Minister for Sport Bridget McKenzie has announced a $50 million boost in high performance sport investment over the next two years as Australia builds towards the 2020 Tokyo Olympics and Paralympics.
Senator McKenzie made the announcement this morning at Rowing Australia in Canberra, where the leadership hub of Australia’s high performance sport system, the AIS, is located.
The added investment will enable the AIS to invest in initiatives, programs and resourcing for the collective benefit of achieving Olympic, Paralympic and Commonwealth Games outcomes, as well as supplementing grants already issued directly to sports.
“This investment will allow our high performance athletes to achieve their dreams by competing against the world’s best,” Senator McKenzie said.
“The AIS, on behalf of the Liberal National Government, already distributes about $100 million annually in direct grants to high performance sports. This additional investment is about giving the AIS and Australian sport an overall boost that will have broad and lasting impact.
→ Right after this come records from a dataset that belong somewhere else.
(* ===== verification/Json.v ===== *)
(** * Json: the JSON texts the source builds

    [JSON.stringify] of strings and of lists of strings, over code units
    0..255, and that no two lists of strings give one text. *)

From S2P Require Import Prelude JsString Encoding.
From Stdlib Require Import ZArith Lia Ascii.
Local Open Scope string_scope.

(** A character between the quotes: the short escapes, other control
    characters by their code, and the rest as it is. *)
Definition escapeChar (c : ascii) : string :=
  let n := code c in
  if Nat.eqb n 8 then "\b" else if Nat.eqb n 9 then "\t" else if Nat.eqb n 10 then "\n"
  else if Nat.eqb n 12 then "\f" else if Nat.eqb n 13 then "\r"
  else if Nat.eqb n 34 then String "\" dq
  else if Nat.eqb n 92 then "\\"
  else if Nat.ltb n 32 then "\u00" ++ String (hexLower (n / 16)) (String (hexLower (n mod 16)) EmptyString)
  else String c EmptyString.

Fixpoint escapeText (s : string) : string :=
  match s with EmptyString => EmptyString | String c r => escapeChar c ++ escapeText r end.

(** [JSON.stringify(s)] *)
Definition quoteJson (s : string) : string := dq ++ escapeText s ++ dq.

Fixpoint joinTexts (l : list string) : string :=
  match l with [] => "" | [s] => quoteJson s | s :: r => quoteJson s ++ "," ++ joinTexts r end.

(** [JSON.stringify(parts)] *)
Definition jsonStrings (parts : list string) : string := "[" ++ joinTexts parts ++ "]".

(** [Buffer.from(s, 'utf8')]: the bytes of a text. *)
Fixpoint utf8 (s : string) : string :=
  match s with
  | EmptyString => EmptyString
  | String c r =>
      if Nat.ltb (code c) 128 then String c (utf8 r)
      else String (ascii_of_nat (192 + code c / 64)) (String (ascii_of_nat (128 + code c mod 64)) (utf8 r))
  end.

(** ** No two lists have one text *)

#[local] Arguments String.append !s1 s2 : simpl nomatch.

Definition hexValLower (c : ascii) : nat := if isDigit c then code c - 48 else code c - 87.

(** One character read back from the text; [None] at the closing quote. *)
Definition unescapeChar (s : string) : option (ascii * string) :=
  match s with
  | EmptyString => None
  | String c r =>
      if Nat.eqb (code c) 34 then None
      else if negb (Nat.eqb (code c) 92) then Some (c, r)
      else match r with
           | EmptyString => None
           | String d r' =>
               if Ascii.eqb d "b" then Some (ascii_of_nat 8, r') else if Ascii.eqb d "t" then Some (ascii_of_nat 9, r')
               else if Ascii.eqb d "n" then Some (ascii_of_nat 10, r') else if Ascii.eqb d "f" then Some (ascii_of_nat 12, r')
               else if Ascii.eqb d "r" then Some (ascii_of_nat 13, r')
               else if Ascii.eqb d "u" then
                 match r' with
                 | String _ (String _ (String a (String b r''))) => Some (ascii_of_nat (hexValLower a * 16 + hexValLower b), r'')
                 | _ => None
                 end
               else Some (d, r')
           end
  end.

Lemma unescape_escape c rest : unescapeChar (escapeChar c ++ rest) = Some (c, rest).
Proof. destruct c as [[] [] [] [] [] [] [] []]; reflexivity. Qed.

Lemma unescape_quote rest : unescapeChar (dq ++ rest) = None.
Proof. reflexivity. Qed.

Lemma escapeText_inj s t x y : escapeText s ++ dq ++ x = escapeText t ++ dq ++ y -> s = t /\ x = y.
Proof.
  revert t. induction s as [|c s IH]; intros [|d t] E; cbn [escapeText] in E; rewrite ?append_assoc in E.
  - split; [reflexivity | exact (append_inj_l dq _ _ E)].
  - apply (f_equal unescapeChar) in E. rewrite unescape_escape in E. discriminate E.
  - apply (f_equal unescapeChar) in E. rewrite unescape_escape in E. discriminate E.
  - apply (f_equal unescapeChar) in E. rewrite !unescape_escape in E. injection E as -> E.
    destruct (IH t E) as [-> ->]. auto.
Qed.

Lemma quoteJson_inj s t x y : quoteJson s ++ x = quoteJson t ++ y -> s = t /\ x = y.
Proof. unfold quoteJson. rewrite !append_assoc. intros E. apply append_inj_l in E. now apply escapeText_inj in E. Qed.

Lemma joinTexts_inj l m : joinTexts l ++ "]" = joinTexts m ++ "]" -> l = m.
Proof.
  revert m. induction l as [|s l IH]; intros [|t m] E; try reflexivity.
  - destruct m; discriminate E.
  - destruct l; discriminate E.
  - assert (forall s (l : list string), exists tail, joinTexts (s :: l) ++ "]" = quoteJson s ++ tail /\
      match l with [] => tail = "]" | _ => tail = "," ++ joinTexts l ++ "]" end) as Hj.
    { intros u [|v k]; cbn [joinTexts]; [eexists; split; reflexivity|]. eexists. split; [rewrite !append_assoc; reflexivity | reflexivity]. }
    destruct (Hj s l) as (x & Ex & Hx), (Hj t m) as (y & Ey & Hy). rewrite Ex, Ey in E.
    apply quoteJson_inj in E as [-> ->]. destruct l as [|v k], m as [|w n]; [reflexivity| | |].
    + rewrite Hx in Hy. discriminate Hy.
    + rewrite Hy in Hx. discriminate Hx.
    + rewrite Hx in Hy. f_equal. apply IH. exact (append_inj_l "," _ _ Hy).
Qed.

Lemma jsonStrings_inj l m : jsonStrings l = jsonStrings m -> l = m.
Proof. unfold jsonStrings. intros E. apply append_inj_l in E. now apply joinTexts_inj. Qed.

(** The text up to the closing quote, and what follows it. *)
Fixpoint readText (fuel : nat) (s : string) : option (string * string) :=
  match fuel with
  | O => None
  | S fuel =>
      match unescapeChar s with
      | Some (c, r) => match readText fuel r with Some (t, r') => Some (String c t, r') | None => None end
      | None => match s with String _ r => Some (EmptyString, r) | EmptyString => None end
      end
  end.

Lemma readText_escape s rest fuel : (String.length s < fuel)%nat -> readText fuel (escapeText s ++ dq ++ rest) = Some (s, rest).
Proof.
  revert fuel. induction s as [|c s IH]; intros [|fuel] Hf; cbn [String.length] in Hf; try lia; [reflexivity|].
  cbn [escapeText readText]. now rewrite append_assoc, unescape_escape, IH by lia.
Qed.
Lemma yearOf_bounds t :
  - maxTime <= t <= maxTime -> -271821 <= fYear (fieldsOf t) <= 275760.
Proof.
  unfold maxTime. intros H. cbn [fieldsOf fYear].
  pose proof (yearFromDay_mono (-100000000) (t / msPerDay)).
  pose proof (yearFromDay_mono (t / msPerDay) 100000000).
  change (yearFromDay (-100000000)) with (-271821) in *.
  change (yearFromDay 100000000) with 275760 in *.
  unfold msPerDay in *. Z.div_mod_to_equations; lia.
Qed.

(** ** Printing and parsing *)

Lemma digit_range n w : 0 <= n < 10 ^ Z.of_nat (S w) -> 0 <= n / 10 ^ Z.of_nat w <= 9.
Proof.
  rewrite Nat2Z.inj_succ, Z.pow_succ_r by lia. intros H.
  assert (0 < 10 ^ Z.of_nat w) by (apply Z.pow_pos_nonneg; lia).
  split; [apply Z.div_pos; lia|].
  apply Z.lt_succ_r, Z.div_lt_upper_bound; lia.
Qed.

Lemma digit_ok d : 0 <= d <= 9 -> isDigit (digit d) = true /\ digitVal (digit d) = d.
Proof.
  intros H. assert (d = 0 \/ d = 1 \/ d = 2 \/ d = 3 \/ d = 4 \/ d = 5 \/ d = 6 \/ d = 7
    \/ d = 8 \/ d = 9) as Hd by lia.
  repeat destruct Hd as [->|Hd]; try subst d; split; reflexivity.
Qed.

Lemma takeNum_pad w acc n s :
  0 <= n < 10 ^ Z.of_nat w ->
  takeNum w acc (pad w n ++ s) = Some (acc * 10 ^ Z.of_nat w + n, s).
Proof.
  revert acc n. induction w as [|w IH]; intros acc n Hn.
  - cbn in *. f_equal. f_equal. lia.
  - pose proof (digit_ok _ (digit_range _ _ Hn)) as [Hd Hv].
    cbn [pad takeNum append]. rewrite Hd, Hv.
    assert (0 < 10 ^ Z.of_nat w) by (apply Z.pow_pos_nonneg; lia).
    rewrite IH by (apply Z.mod_pos_bound; lia).
    rewrite Nat2Z.inj_succ, Z.pow_succ_r by lia.
    f_equal. f_equal. rewrite (Z.div_mod n (10 ^ Z.of_nat w)) at 3 by lia. ring.
Qed.

Lemma pad_first w n : exists r, pad (S w) n = String (digit (n / 10 ^ Z.of_nat w)) r.
Proof. eexists; reflexivity. Qed.

Lemma takeYear_print y s :
  -999999 <= y <= 999999 -> takeYear (printYear y ++ s) = Some (y, s).
Proof.
  intros Hy. unfold printYear.
  destruct ((0 <=? y) && (y <=? 9999)) eqn:E; [|destruct (Z.ltb_spec y 0)].
  - bool_hyps.
    pose proof (takeNum_pad 4 0 y s ltac:(cbn; lia)) as HT.
    destruct (pad_first 3 y) as [r Hr]. rewrite Hr in HT |- *.
    pose proof (digit_ok (y / 10 ^ Z.of_nat 3) ltac:(apply digit_range; cbn; lia)) as [Hd _].
    destruct (digit (y / 10 ^ Z.of_nat 3)) as [[] [] [] [] [] [] [] []];
      cbn in Hd; try discriminate Hd; exact HT.
  - cbn [append takeYear]. rewrite takeNum_pad by (cbn; lia). f_equal. f_equal. lia.
  - cbn [append takeYear]. rewrite takeNum_pad by (apply andb_false_iff in E; bool_hyps; cbn; lia).
    reflexivity.
Qed.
“High performance athletes are role models for our younger athletes and their success encourages more Australian kids to participate in sport.”
“The AIS has launched an exciting new strategy that aims to ensure Australian sport is at the forefront of ethical sporting performance and is helping our athletes inspire the nation through their international success.
“This investment is not just about the immediately foreseeable results at events such as the Tokyo 2020 Olympics and Paralympics, but also the long-term development of Australian sport’s pipeline of emerging athletes and leaders.
“It aligns with the Coalition Government’s release of Sport 2030 earlier this year which sets out a long-term roadmap for Australian sport and physical activity at all levels.”
Sport Australia Chair John Wylie welcomed the investment.
“On behalf of the Sport Australia Board and the AIS, we welcome this investment and the responsibility to keep growing Australian sport.”
Sport Australia CEO Kate Palmer said the AIS, in partnership with sports, will invest in new and expanded programs that are critical to Australia’s international competitiveness.
“The AIS Applied Technology and Innovation team will focus on solving the big problems confronting Australian sport with research, engineering and data analytics,” Palmer said.
“There will be greater investment in developing the very best sport leaders within our system, including coaches, high performance staff and sport medicine practitioners so that this expertise is spread far and wide around the country and more directly available to athletes when and where they need them”.
“Athlete wellbeing services and support will be greatly enhanced under the national leadership of the AIS. The AIS will lead and assist with embedding more expertise directly into sports, assisting athletes during and after their sporting careers so they are better engaged with their communities.